Taken together these results showed that field independence positively affected both phases (pre-inventive and inventive) of the creative process. Although one would be expected that FDI differently impacted on the two phases, it is important to acknowledge that, on the one hand, the preinventive phase relies on field independence based on divergent thinking [31,32]; and, on the other hand, the inventive phase relies on field independence based on convergent analytic thinking [36,37]. That is, FIs can encompass the creative process given their ability in shifting between generative/divergent and explorative/convergent phases. This means that real-world creative production based on the Geneplore Model might be fully supported by the field independent cognitive style, given that the latter loads on both the preinventive and inventive phases. Although this interpretation is intriguing, it should be supported by further scientific evidence.
Notably, the VCST—Description length correlated positively to the originality and appropriateness of the inventive scores, meaning that higher the number of words used to describe the objects the higher the originality and appropriateness. This result suggested that the description length may represent a characteristic of creativity [61], especially of the inventive phase of the creative process. Although in this study we did not used a written-narrative task to measure creativity, this result confirmed that when it is necessary to make causal inferences and category reductions, the number of words, reflecting the complexity of the construct [62], can play a key role. Of course, this idea needs also to be verified by future studies.

5. Conclusions

To conclude, this research provides empirical evidence on a problematic and complex relationship involving FDI and creativity, and results seem to support the hypothesis that FIs outperform FDs in creative performance. Despite these findings, the current research shows a critical limit concerning the small sample size. This suggests that studies with more subjects should be carried out in order to reach more reliable conclusions. In addition, the field dependent and field independent groups are unbalanced in terms of gender. However, the study provides interesting future directions. First, although the Geneplore model represents a domain-general framework [11], the research focused only on visual real-world creative production. Further studies should encompass different domains of creativity (e.g., verbal and motor domains) in order to define an exhaustive picture of the impact of FDI on creativity. Yet, even though the VCST is not a time-based creativity task, future studies could assess the times necessary to carry on the creative process and related it to the attributes of creativity, such as originality and appropriateness. Then, in the present research, we stressed the pivotal role of mental imagery during the generation and evaluation of preinventive structure as well as during the invention phase. Future investigations could further explore the relationships amongst FDI, creativity, and mental imagery, considering how the vividness of mental images may spur or inhibit this cognitive style’s influence on creative performance.

Author Contributions

Conceptualization, M.G. and M.P.; methodology, M.G. and M.P.; formal analysis, M.G. and M.P.; investigation, M.G. and M.P.; resources, L.P. and S.D.; data curation, M.G.; writing—original draft preparation, M.G.; writing—review and editing, M.G., M.P., L.P. and S.D.; supervision, S.D. All authors have read and agreed to the published version of the manuscript.

Funding

This research received no external funding.

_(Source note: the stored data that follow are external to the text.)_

Lemma execAt_bounds (re : Re.t) (s : string) (i : nat) (m : Re.result) :
  Re.execAt re s i = Some m ->
  (i + Re.minLen (Re.pattern re) <= Re.last m /\ Re.last m <= String.length s)%nat.
Proof.
  unfold Re.execAt. destruct (Nat.ltb_spec (String.length s) i); [discriminate |].
  intros H'. apply execFrom_bounds in H'. rewrite drop_length in H' by lia. lia.
Qed.

(** Every match of the inventory pattern has at least three characters, so
    the [lastIndex] of the loop grows and the loop ends within the length
    of the text. *)
Lemma inventoryLoop_terminates (text : string) :
  forall steps lastIndex changes,
    (lastIndex <= String.length text)%nat ->
    (String.length text < lastIndex + steps)%nat ->
    is_Some (inventoryLoop steps text lastIndex changes).
Proof.
  intros steps.
  induction steps as [| steps IH]; intros lastIndex changes Hle Hfuel; [lia |].
  cbn [inventoryLoop].
  destruct (Re.execAt inventoryRe text lastIndex) as [m |] eqn:Hm; [| eauto].
  apply execAt_bounds in Hm. cbn in Hm. apply IH; lia.
Qed.

Lemma parseInventoryChange_total (text : string) :
  is_Some (parseInventoryChange text).
Proof. apply inventoryLoop_terminates; lia. Qed.

Lemma parseClause_total (updates : StateUpdate) (part : string) :
  is_Some (parseClause updates part).
Proof.
  unfold parseClause.
  destruct (Re.test (wordRe "inventory") (Js.trim part)); [| eauto].
  destruct (parseInventoryChange_total (Js.trim part)) as [changes ->]. cbn. eauto.
Qed.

Institutional Review Board Statement

The study was conducted according to the guidelines of the Declaration of Helsinki and approved by the Ethic Committee of the University of L’Aquila.

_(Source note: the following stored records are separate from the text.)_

(** * Ratio Ghost (Python edition): the tracker proxy of [RatioGSpoof.py]

    A shallow embedding of the interception / rewrite engine of
    [RatioGSpoof.py] (the bencoding decoder [bdecode], the connection
    handler [handle_client] with [forward_request], and the tracker
    connection [forward_to_tracker]), and theorems about it.

    Conventions of the embedding.
    - Python [bytes] and [str] values are Rocq [string]s.  The request is
      taken as 7-bit text, for which [decode("utf-8", errors="ignore")] and
      [encode("utf-8")] are the identity, so the received bytes and the
      request text are the same string; [request_in_model] says that a
      request is such a text.
    - Python [int] is [Z]; Python [float] is the primitive binary64 [float].
    - Code that can raise returns in the error monad [Py.res]; every
      exception of the modelled code is an [Exception], which is what the
      handlers of the source catch.
    - The process-wide dictionary [seed_counts] is a [gmap string Z] passed
      in and returned; the tracker reached by [forward_to_tracker] is a
      function argument of [handle_client], and [forward_to_tracker] itself
      runs over a [network] that scripts what [create_connection],
      [sendall] and each [recv] do; writes to the client socket are
      assumed to succeed.
    - [int] and [decode_next] have no limit on the digits of a literal and
      on the depth of the recursion, which the interpreter has.
      [request_in_model] and [buffer_in_model] bound the digits of a
      request and the digits and the nesting of a reply so that the limits
      are not reached.  A theorem that holds of the source only within
      these bounds has them as hypotheses, or says so in its text. *)

From Stdlib Require Import ZArith Ascii String List Bool Lia.
From Stdlib Require Import Floats DecimalString DecimalPos.
From stdpp Require Import gmap strings.

Local Open Scope Z_scope.
#[local] Set Warnings "-register-all".

(* ===================================================================== *)
(** * Python runtime primitives used by the source                        *)
(* ===================================================================== *)

Module Py.

(** Exceptions.  [FuelExhausted] is not a Python exception: it is what the
    fuel-bounded decoder returns when its fuel runs out, and the lemma
    [bdecode_total] shows that [bdecode] never returns it. *)
Inductive exn : Set :=
  | ValueError
  | TypeError
  | OverflowError
  | FuelExhausted.

Inductive res (A : Type) : Type :=
  | Ok (a : A)
  | Raise (e : exn).
Arguments Ok {A} a.
Arguments Raise {A} e.

#[global] Instance res_ret : MRet res := fun A a => Ok a.
#[global] Instance res_bind : MBind res := fun A B k r =>
  match r with
  | Ok a => k a
  | Raise e => Raise e
  end.

(** [try: v = c  except Exception: v = d] *)
Definition or_else {A} (r : res A) (d : A) : A :=
  match r with
  | Ok a => a
  | Raise _ => d
  end.

(** ** Strings and bytes *)

Definition nonempty (s : string) : bool :=
  match s with
  | EmptyString => false
  | String _ _ => true
  end.

Fixpoint drop (n : nat) (s : string) : string :=
  match n, s with
  | O, _ => s
  | S n', String _ s' => drop n' s'
  | S _, EmptyString => EmptyString
  end.

Fixpoint take (n : nat) (s : string) : string :=
  match n, s with
  | S n', String c s' => String c (take n' s')
  | _, _ => EmptyString
  end.

Definition len (s : string) : Z := Z.of_nat (String.length s).

(** Index normalisation of a slice bound: negative bounds count from the
    end, and every bound is clamped to [0, len]. *)
Definition clamp (n i : Z) : Z :=
  if i <? 0 then Z.max (i + n) 0 else Z.min i n.

(** [s[a:b]] *)
Definition slice (s : string) (a b : Z) : string :=
  let a' := clamp (len s) a in
  let b' := clamp (len s) b in
  take (Z.to_nat (b' - a')) (drop (Z.to_nat a') s).

(** Position of the first occurrence of the character [c] in [s]. *)
Fixpoint find_char (c : ascii) (s : string) : option nat :=
  match s with
  | EmptyString => None
  | String d s' =>
      if Ascii.eqb d c then Some O
      else match find_char c s' with
           | Some k => Some (S k)
           | None => None
           end
  end.

(** [data.index(c, start)] for a one-byte [c]: the position of the first
    occurrence at or after [start], [ValueError] when there is none. *)
Definition index (data : string) (c : ascii) (start : Z) : res Z :=
  let start' := if start <? 0 then Z.max (start + len data) 0 else start in
  match find_char c (drop (Z.to_nat start') data) with
  | Some k => Ok (start' + Z.of_nat k)
  | None => Raise ValueError
  end.

Definition is_digit (c : ascii) : bool :=
  match c with
  | "0" | "1" | "2" | "3" | "4" | "5" | "6" | "7" | "8" | "9" => true
  | _ => false
  end%char.

Definition digit_value (c : ascii) : Z :=
  Z.of_nat (nat_of_ascii c) - 48.

Fixpoint forallb (p : ascii -> bool) (s : string) : bool :=
  match s with
  | EmptyString => true
  | String c s' => p c && forallb p s'
  end.

(** [b.isdigit()]: non-empty and made of ASCII digits only. *)
Definition isdigit (s : string) : bool := nonempty s && forallb is_digit s.

(** The longest prefix of [s] whose characters satisfy [p], and the rest. *)
Fixpoint span (p : ascii -> bool) (s : string) : string * string :=
  match s with
  | EmptyString => (EmptyString, EmptyString)
  | String c s' =>
      if p c then let (a, b) := span p s' in (String c a, b)
      else (EmptyString, s)
  end.

(** [s] without the prefix [p], when [s] starts with [p]. *)
Fixpoint strip_prefix (p s : string) : option string :=
  match p, s with
  | EmptyString, _ => Some s
  | String a p', String b s' =>
      if Ascii.eqb a b then strip_prefix p' s' else None
  | String _ _, EmptyString => None
  end.

Definition startswith (s p : string) : bool :=
  match strip_prefix p s with
  | Some _ => true
  | None => false
  end.

(** [sub in s] *)
Fixpoint contains (sub s : string) : bool :=
  startswith s sub ||
  match s with
  | EmptyString => false
  | String _ s' => contains sub s'
  end.

(** [s.split(sep)] cut at the first occurrence of [sep]: the text before it
    and the text after it, or [None] when [sep] does not occur. *)
Fixpoint cut (sep s : string) : option (string * string) :=
  match strip_prefix sep s with
  | Some rest => Some (EmptyString, rest)
  | None =>
      match s with
      | EmptyString => None
      | String c s' =>
          match cut sep s' with
          | Some (a, b) => Some (String c a, b)
          | None => None
          end
      end
  end.

(** [s.split(sep)] for a non-empty separator.  The recursion is on the
    length of the text still to be split. *)
Fixpoint split_fuel (fuel : nat) (sep s : string) : list string :=
  match fuel with
  | O => [s]
  | S fuel' =>
      match cut sep s with
      | Some (a, b) => a :: split_fuel fuel' sep b
      | None => [s]
      end
  end.

Definition split (sep s : string) : list string :=
  split_fuel (String.length s) sep s.

(** [sep.join(l)] *)
Definition join (sep : string) (l : list string) : string :=
  String.concat sep l.

Definition lower_char (c : ascii) : ascii :=
  let n := nat_of_ascii c in
  if ((65 <=? n) && (n <=? 90))%nat then ascii_of_nat (n + 32) else c.

(** [s.lower()] on 7-bit text. *)
Fixpoint lower (s : string) : string :=
  match s with
  | EmptyString => EmptyString
  | String c s' => String (lower_char c) (lower s')
  end.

Informed Consent Statement

Informed consent was obtained from all subjects involved in the study.

Data Availability Statement

The data presented in this study are available on request from the corresponding author. The data are not publicly available due to subject confidentiality.

Conflicts of Interest

The authors declare no conflict of interest.

Correction Statement

This article has been republished with a minor correction to the reference 30. This change does not affect the scientific content of the article.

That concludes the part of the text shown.